Last night, close to 100 people crowded into AAUW’s headquarters for a panel discussion about Washington, D.C.’s, recent SlutWalk, a rally that aimed to bring attention to the dangers of victim blaming and sexual assault. AAUW’s follow-up event, called Re: Action — A Debate on SlutWalk, gave panelists, AAUW members, and others an opportunity to voice their opinions about the event. The crowd engaged with the panelists and each other, tossing around questions about the purpose of SlutWalk and the need to highlight stereotypes that surround sexual assault and its victims.

Panel speakers included Samantha Wright, organizer of SlutWalk D.C.; Chai Shenoy, co-founder of Holla Back DC!; Aiyi’nah “SimplyNay” Ford, activist and host of the One Mic Stand radio show; and Alexandra Petri, a blogger for the Washington Post. AAUW’s own Holly Kearl — Legal Advocacy Fund program manager, expert on street harassment, and published author — moderated the event.

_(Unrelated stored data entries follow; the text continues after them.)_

(** * Kinematics engine of the 7-axis robot arm demo

    A shallow embedding of the pure helpers of the control module
    ([getBoneOffsets], [computeFK], [distSegmentToSegment],
    [checkSelfCollision], [solveIK] and the workspace generator) together
    with the constants of [constants.ts] and the defaults of [types.ts].

    Numbers.  A JavaScript [number] is modelled as a real number: [+], [-],
    [*], [/], [Math.sqrt], [Math.sin], [Math.cos], [Math.acos], [Math.abs],
    [Math.max] and [Math.min] are the operations of the same name on [R], and
    a comparison [x < y] in a condition is the decision [Rlt_dec x y].
    Rounding, overflow, infinities and NaN are outside this model.

    Arrays.  [number[]] and [Vector3[]] are lists.  A read of the angle
    array is [nth i angles 0]; the engine only reads indices 0..6, which
    exist for the seven-angle vectors of [RobotState.joints].  A read
    [configs[i].min] of a missing configuration entry throws in JavaScript,
    so the solver returns [option] and [None] stands for that exception. *)

From Stdlib Require Import Reals Lra Lia List Bool String.
From Stdlib Require Import RNsatz ZArith.
Import ListNotations.
Local Open Scope R_scope.

(** ** The part of three.js the engine calls

    [Vector3] and [Matrix4] come from the three.js library.  The definitions
    below follow the library's methods of the same name; a [Matrix4] is kept
    by its entries in the row-major order of [Matrix4.set], so [n14], [n24],
    [n34] is the translation column ([elements[12..14]]). *)
Module Three.

Record Vector3 : Type := mkVector3 { vx : R; vy : R; vz : R }.

Record Matrix4 : Type := mkMatrix4 {
  n11 : R; n12 : R; n13 : R; n14 : R;
  n21 : R; n22 : R; n23 : R; n24 : R;
  n31 : R; n32 : R; n33 : R; n34 : R;
  n41 : R; n42 : R; n43 : R; n44 : R }.

(** [new Vector3()] *)
Definition zero : Vector3 := mkVector3 0 0 0.

(** [new Matrix4()] *)
Definition identity : Matrix4 :=
  mkMatrix4 1 0 0 0
            0 1 0 0
            0 0 1 0
            0 0 0 1.

Definition makeTranslation (x y z : R) : Matrix4 :=
  mkMatrix4 1 0 0 x
            0 1 0 y
            0 0 1 z
            0 0 0 1.

Definition makeRotationX (theta : R) : Matrix4 :=
  let c := cos theta in
  let s := sin theta in
  mkMatrix4 1 0 0 0
            0 c (- s) 0
            0 s c 0
            0 0 0 1.

Definition makeRotationY (theta : R) : Matrix4 :=
  let c := cos theta in
  let s := sin theta in
  mkMatrix4 c 0 s 0
            0 1 0 0
            (- s) 0 c 0
            0 0 0 1.

Definition makeRotationZ (theta : R) : Matrix4 :=
  let c := cos theta in
  let s := sin theta in
  mkMatrix4 c (- s) 0 0
            s c 0 0
            0 0 1 0
            0 0 0 1.

(** [a.multiply(b)]: the product [a * b]. *)
Definition multiply (a b : Matrix4) : Matrix4 :=
  mkMatrix4
    (n11 a * n11 b + n12 a * n21 b + n13 a * n31 b + n14 a * n41 b)
    (n11 a * n12 b + n12 a * n22 b + n13 a * n32 b + n14 a * n42 b)
    (n11 a * n13 b + n12 a * n23 b + n13 a * n33 b + n14 a * n43 b)
    (n11 a * n14 b + n12 a * n24 b + n13 a * n34 b + n14 a * n44 b)
    (n21 a * n11 b + n22 a * n21 b + n23 a * n31 b + n24 a * n41 b)
    (n21 a * n12 b + n22 a * n22 b + n23 a * n32 b + n24 a * n42 b)
    (n21 a * n13 b + n22 a * n23 b + n23 a * n33 b + n24 a * n43 b)
    (n21 a * n14 b + n22 a * n24 b + n23 a * n34 b + n24 a * n44 b)
    (n31 a * n11 b + n32 a * n21 b + n33 a * n31 b + n34 a * n41 b)
    (n31 a * n12 b + n32 a * n22 b + n33 a * n32 b + n34 a * n42 b)
    (n31 a * n13 b + n32 a * n23 b + n33 a * n33 b + n34 a * n43 b)
    (n31 a * n14 b + n32 a * n24 b + n33 a * n34 b + n34 a * n44 b)
    (n41 a * n11 b + n42 a * n21 b + n43 a * n31 b + n44 a * n41 b)
    (n41 a * n12 b + n42 a * n22 b + n43 a * n32 b + n44 a * n42 b)
    (n41 a * n13 b + n42 a * n23 b + n43 a * n33 b + n44 a * n43 b)
    (n41 a * n14 b + n42 a * n24 b + n43 a * n34 b + n44 a * n44 b).

Definition setFromMatrixPosition (m : Matrix4) : Vector3 :=
  mkVector3 (n14 m) (n24 m) (n34 m).

Definition subVectors (a b : Vector3) : Vector3 :=
  mkVector3 (vx a - vx b) (vy a - vy b) (vz a - vz b).

Definition addVectors (a b : Vector3) : Vector3 :=
  mkVector3 (vx a + vx b) (vy a + vy b) (vz a + vz b).

(** [a.sub(b)] *)
Definition sub (a b : Vector3) : Vector3 := subVectors a b.

Definition dot (a b : Vector3) : R :=
  vx a * vx b + vy a * vy b + vz a * vz b.

Definition multiplyScalar (v : Vector3) (s : R) : Vector3 :=
  mkVector3 (vx v * s) (vy v * s) (vz v * s).

Definition divideScalar (v : Vector3) (s : R) : Vector3 :=
  multiplyScalar v (1 / s).

Definition length (v : Vector3) : R :=
  sqrt (vx v * vx v + vy v * vy v + vz v * vz v).

(** [this.divideScalar(this.length() || 1)] *)
Definition normalize (v : Vector3) : Vector3 :=
  let l := length v in
  divideScalar v (if Req_dec_T l 0 then 1 else l).

Definition distanceToSquared (a b : Vector3) : R :=
  let dx := vx a - vx b in
  let dy := vy a - vy b in
  let dz := vz a - vz b in
  dx * dx + dy * dy + dz * dz.

Definition distanceTo (a b : Vector3) : R := sqrt (distanceToSquared a b).

Definition crossVectors (a b : Vector3) : Vector3 :=
  mkVector3 (vy a * vz b - vz a * vy b)
            (vz a * vx b - vx a * vz b)
            (vx a * vy b - vy a * vx b).

(** [v.transformDirection(m)]: the upper-left 3x3 block of [m] applied to
    [v], then normalised. *)
Definition transformDirection (v : Vector3) (m : Matrix4) : Vector3 :=
  normalize
    (mkVector3 (n11 m * vx v + n12 m * vy v + n13 m * vz v)
               (n21 m * vx v + n22 m * vy v + n23 m * vz v)
               (n31 m * vx v + n32 m * vy v + n33 m * vz v)).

Ana Kay Yaghoubian By:   |   August 18, 2011

2 Comments

  1. Wendy Vance Probst says:

    A topic much needed to be addressed. When I was in one of my Criminology classes, I had a classmate who was dressed in a nice dress and Her topic for discussion was do I deserved to be raped? The consensus was no. Then she changed clothes came back in, she had on a nice high heel, a short classy skirt and a light and breezy top. She asked the same question, and do you know that many individuals said yes. She should know better than to walk around like that. So thank you for bringing this to light. Women do not go around asking for “it”. Men wear there football Jerseys, so does this mean they want to be tackled and smacked on the butt by other guys?

  2. Claire Andrews says:

    I have great difficulty when mental health professionals label people victims or victim stereotypes. For some reason it grates on my conscience as these so called academics and so called mental health professionals have probably never suffered the trauma’s of their interviewees or clients.